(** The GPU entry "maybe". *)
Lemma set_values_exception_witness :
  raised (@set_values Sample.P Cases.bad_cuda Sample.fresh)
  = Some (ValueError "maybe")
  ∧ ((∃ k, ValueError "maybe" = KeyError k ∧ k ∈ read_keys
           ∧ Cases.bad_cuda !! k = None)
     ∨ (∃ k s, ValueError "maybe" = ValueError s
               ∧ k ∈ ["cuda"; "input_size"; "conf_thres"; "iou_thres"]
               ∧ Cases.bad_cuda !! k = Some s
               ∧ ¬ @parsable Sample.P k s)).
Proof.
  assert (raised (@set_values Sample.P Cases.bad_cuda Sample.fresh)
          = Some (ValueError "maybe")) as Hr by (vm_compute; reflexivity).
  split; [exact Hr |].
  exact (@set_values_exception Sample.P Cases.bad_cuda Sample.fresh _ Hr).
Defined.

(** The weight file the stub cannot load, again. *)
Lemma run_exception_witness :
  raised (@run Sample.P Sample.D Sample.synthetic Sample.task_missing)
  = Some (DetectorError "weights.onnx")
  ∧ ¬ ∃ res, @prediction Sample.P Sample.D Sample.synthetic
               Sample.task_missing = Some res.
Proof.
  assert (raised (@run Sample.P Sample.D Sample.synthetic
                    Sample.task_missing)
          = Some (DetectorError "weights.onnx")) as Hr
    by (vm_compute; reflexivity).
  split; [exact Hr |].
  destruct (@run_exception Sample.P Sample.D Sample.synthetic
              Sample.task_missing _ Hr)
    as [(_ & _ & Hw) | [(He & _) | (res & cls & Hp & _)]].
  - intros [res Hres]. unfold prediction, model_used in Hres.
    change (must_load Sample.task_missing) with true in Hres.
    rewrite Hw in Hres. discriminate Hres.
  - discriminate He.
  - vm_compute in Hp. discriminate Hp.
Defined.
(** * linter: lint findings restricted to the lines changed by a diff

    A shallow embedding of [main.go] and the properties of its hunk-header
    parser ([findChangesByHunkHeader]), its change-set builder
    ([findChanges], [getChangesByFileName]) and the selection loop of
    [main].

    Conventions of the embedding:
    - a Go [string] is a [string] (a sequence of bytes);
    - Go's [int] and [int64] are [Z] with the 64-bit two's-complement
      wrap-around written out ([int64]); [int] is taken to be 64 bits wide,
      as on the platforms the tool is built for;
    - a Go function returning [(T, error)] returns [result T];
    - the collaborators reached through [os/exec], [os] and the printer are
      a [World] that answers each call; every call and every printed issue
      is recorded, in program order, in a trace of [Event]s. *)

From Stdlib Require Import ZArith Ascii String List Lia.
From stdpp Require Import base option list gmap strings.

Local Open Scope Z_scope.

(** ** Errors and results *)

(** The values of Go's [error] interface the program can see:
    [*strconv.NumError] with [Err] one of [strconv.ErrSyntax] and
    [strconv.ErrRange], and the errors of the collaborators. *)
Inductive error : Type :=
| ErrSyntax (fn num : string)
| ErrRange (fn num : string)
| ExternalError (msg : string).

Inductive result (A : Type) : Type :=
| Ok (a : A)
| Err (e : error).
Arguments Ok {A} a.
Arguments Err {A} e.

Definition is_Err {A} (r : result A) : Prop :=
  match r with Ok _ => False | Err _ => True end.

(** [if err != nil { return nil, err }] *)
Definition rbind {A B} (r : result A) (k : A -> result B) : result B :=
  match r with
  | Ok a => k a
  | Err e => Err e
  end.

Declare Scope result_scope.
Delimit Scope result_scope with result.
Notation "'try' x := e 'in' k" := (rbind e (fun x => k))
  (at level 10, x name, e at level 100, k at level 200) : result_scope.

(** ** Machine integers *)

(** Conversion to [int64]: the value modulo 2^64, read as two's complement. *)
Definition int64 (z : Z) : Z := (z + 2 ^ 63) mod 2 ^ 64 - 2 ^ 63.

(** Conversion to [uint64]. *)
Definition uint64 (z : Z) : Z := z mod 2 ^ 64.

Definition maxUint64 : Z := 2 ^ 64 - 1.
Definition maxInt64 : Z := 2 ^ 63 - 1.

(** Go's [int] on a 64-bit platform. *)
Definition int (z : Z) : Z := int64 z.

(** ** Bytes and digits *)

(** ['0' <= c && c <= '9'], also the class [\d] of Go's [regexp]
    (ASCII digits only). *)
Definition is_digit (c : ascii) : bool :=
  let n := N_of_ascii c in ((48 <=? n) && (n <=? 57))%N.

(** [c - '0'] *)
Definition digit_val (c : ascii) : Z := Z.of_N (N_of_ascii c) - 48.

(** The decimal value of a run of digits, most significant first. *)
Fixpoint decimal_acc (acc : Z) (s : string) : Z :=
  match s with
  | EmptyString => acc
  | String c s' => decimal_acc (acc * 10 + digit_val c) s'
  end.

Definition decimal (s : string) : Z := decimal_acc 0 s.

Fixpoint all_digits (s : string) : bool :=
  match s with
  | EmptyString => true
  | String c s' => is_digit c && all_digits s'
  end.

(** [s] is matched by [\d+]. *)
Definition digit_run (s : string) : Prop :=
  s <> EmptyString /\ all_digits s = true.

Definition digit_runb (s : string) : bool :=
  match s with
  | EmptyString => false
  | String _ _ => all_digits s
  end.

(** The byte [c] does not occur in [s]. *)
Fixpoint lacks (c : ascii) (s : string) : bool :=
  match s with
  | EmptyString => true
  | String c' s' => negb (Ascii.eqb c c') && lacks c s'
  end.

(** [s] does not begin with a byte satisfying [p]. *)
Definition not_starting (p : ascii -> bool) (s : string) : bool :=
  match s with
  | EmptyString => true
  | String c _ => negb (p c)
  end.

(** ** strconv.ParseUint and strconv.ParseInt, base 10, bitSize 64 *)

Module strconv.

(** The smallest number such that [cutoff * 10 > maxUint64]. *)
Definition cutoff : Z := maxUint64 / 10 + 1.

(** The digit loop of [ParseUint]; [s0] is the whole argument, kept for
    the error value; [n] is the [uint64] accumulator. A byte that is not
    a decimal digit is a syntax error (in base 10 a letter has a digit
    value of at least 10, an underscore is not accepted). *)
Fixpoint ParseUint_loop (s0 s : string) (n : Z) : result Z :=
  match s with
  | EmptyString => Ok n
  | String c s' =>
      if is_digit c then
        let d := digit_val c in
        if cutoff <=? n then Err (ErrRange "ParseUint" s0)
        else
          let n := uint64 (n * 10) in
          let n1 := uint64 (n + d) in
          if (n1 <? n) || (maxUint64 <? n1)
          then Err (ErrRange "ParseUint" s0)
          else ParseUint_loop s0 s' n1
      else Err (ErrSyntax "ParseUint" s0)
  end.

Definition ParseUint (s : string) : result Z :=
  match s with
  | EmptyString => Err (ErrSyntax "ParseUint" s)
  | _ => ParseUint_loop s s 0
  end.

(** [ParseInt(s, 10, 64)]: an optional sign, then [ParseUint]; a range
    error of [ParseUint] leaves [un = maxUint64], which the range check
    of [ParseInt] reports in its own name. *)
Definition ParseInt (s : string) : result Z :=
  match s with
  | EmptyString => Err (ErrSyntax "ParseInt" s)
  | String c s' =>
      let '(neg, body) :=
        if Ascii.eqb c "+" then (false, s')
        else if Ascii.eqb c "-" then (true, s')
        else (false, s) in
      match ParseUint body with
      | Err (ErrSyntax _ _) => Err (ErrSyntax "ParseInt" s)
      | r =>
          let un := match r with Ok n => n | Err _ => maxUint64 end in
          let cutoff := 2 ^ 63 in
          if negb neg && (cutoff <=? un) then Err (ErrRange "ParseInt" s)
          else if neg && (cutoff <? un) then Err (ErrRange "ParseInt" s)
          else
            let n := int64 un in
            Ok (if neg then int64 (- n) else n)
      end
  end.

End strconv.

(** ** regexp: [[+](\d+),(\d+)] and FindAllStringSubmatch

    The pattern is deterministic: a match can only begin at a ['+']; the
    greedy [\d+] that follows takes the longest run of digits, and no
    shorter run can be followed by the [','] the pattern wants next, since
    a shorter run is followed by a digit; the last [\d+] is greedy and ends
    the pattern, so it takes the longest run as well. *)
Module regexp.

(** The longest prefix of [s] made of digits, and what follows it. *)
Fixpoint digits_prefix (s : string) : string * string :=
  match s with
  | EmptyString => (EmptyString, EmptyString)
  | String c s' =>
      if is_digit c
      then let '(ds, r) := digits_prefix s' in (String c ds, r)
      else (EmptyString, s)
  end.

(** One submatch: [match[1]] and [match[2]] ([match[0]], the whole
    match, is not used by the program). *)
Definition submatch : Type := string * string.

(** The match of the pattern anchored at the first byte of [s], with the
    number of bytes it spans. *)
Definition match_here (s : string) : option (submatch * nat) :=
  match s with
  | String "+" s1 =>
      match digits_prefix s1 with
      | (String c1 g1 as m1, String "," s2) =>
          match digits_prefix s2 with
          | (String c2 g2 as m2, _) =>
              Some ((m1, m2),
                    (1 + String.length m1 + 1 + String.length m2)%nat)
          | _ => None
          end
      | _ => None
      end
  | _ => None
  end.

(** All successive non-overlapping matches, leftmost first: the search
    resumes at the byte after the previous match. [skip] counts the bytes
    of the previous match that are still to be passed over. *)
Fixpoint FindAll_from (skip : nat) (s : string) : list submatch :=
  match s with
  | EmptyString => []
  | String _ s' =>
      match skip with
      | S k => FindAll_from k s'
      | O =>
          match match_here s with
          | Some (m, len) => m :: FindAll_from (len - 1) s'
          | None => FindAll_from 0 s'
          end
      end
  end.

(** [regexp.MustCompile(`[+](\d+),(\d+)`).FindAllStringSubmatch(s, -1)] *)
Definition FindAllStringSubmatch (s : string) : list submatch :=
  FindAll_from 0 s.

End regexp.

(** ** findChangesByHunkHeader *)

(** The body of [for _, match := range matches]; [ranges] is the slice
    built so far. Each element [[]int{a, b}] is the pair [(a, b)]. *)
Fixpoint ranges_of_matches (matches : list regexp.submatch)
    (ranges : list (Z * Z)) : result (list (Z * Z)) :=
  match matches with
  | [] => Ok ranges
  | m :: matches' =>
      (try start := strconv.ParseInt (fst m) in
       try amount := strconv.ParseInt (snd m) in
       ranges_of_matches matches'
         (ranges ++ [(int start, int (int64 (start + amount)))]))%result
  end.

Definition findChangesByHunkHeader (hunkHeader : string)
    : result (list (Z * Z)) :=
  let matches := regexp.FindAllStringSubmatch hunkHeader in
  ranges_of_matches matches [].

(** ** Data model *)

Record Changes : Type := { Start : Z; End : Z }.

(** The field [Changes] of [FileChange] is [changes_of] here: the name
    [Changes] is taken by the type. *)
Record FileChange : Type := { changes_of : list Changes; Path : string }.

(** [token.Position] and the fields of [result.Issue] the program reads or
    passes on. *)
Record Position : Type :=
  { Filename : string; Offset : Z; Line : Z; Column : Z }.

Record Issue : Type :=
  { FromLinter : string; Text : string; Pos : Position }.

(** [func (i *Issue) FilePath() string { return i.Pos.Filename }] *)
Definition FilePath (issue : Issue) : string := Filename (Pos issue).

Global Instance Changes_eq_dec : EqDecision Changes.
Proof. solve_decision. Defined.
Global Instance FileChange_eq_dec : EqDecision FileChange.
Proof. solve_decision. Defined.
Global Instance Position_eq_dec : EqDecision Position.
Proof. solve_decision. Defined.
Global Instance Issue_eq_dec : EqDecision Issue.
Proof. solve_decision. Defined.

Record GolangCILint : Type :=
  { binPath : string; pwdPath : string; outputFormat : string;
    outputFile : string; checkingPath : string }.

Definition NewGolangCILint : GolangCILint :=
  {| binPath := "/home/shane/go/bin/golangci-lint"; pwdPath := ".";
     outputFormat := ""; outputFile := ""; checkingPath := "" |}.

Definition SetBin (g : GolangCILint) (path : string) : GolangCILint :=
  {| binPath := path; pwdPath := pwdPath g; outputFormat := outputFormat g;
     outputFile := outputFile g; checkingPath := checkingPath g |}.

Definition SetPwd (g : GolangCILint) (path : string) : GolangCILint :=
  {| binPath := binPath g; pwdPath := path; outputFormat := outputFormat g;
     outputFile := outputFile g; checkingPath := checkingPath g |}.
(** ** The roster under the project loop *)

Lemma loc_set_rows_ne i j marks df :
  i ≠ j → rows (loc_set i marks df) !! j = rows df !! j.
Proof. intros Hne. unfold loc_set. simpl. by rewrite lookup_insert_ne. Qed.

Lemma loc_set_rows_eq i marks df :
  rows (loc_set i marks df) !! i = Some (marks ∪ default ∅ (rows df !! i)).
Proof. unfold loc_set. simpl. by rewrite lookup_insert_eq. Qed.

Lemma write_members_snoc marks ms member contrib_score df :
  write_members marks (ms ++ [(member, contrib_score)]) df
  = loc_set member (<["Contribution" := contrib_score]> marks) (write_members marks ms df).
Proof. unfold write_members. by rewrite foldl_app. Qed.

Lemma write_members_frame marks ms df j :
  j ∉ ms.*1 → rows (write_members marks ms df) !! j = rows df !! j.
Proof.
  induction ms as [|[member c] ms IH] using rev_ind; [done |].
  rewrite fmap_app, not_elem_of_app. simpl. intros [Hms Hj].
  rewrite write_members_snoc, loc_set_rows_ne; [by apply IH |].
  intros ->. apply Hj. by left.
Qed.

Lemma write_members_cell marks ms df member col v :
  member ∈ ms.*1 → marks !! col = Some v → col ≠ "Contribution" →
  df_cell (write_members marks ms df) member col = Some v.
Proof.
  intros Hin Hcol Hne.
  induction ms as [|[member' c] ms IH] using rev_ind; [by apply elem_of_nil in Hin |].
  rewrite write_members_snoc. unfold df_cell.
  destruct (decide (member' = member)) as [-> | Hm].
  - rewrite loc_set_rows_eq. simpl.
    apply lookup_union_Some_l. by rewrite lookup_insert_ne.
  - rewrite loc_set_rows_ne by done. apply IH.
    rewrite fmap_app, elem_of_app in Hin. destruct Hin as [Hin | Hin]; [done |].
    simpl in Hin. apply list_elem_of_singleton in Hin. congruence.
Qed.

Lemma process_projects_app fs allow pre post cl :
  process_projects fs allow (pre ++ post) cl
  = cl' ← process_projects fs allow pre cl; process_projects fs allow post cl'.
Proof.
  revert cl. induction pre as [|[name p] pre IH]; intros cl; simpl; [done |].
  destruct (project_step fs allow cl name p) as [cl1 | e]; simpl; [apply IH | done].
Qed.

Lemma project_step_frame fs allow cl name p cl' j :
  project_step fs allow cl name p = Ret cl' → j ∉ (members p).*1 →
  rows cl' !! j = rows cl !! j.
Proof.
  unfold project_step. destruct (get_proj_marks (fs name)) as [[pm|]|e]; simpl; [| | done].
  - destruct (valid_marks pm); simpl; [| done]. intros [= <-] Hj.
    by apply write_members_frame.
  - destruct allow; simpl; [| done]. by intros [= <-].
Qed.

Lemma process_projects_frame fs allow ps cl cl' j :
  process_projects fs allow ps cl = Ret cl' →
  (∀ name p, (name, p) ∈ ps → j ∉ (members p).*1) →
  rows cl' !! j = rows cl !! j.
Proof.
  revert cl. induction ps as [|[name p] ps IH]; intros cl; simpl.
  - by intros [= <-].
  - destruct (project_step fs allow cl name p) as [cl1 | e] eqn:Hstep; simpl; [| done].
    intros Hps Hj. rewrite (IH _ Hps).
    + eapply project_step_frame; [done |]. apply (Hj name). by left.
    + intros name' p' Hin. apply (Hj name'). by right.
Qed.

TASK ITEM: Copy each line of the listing that includes "main".

ANSWER SPACE:
    A shallow embedding of [main.go] and the properties of its hunk-header
    [main].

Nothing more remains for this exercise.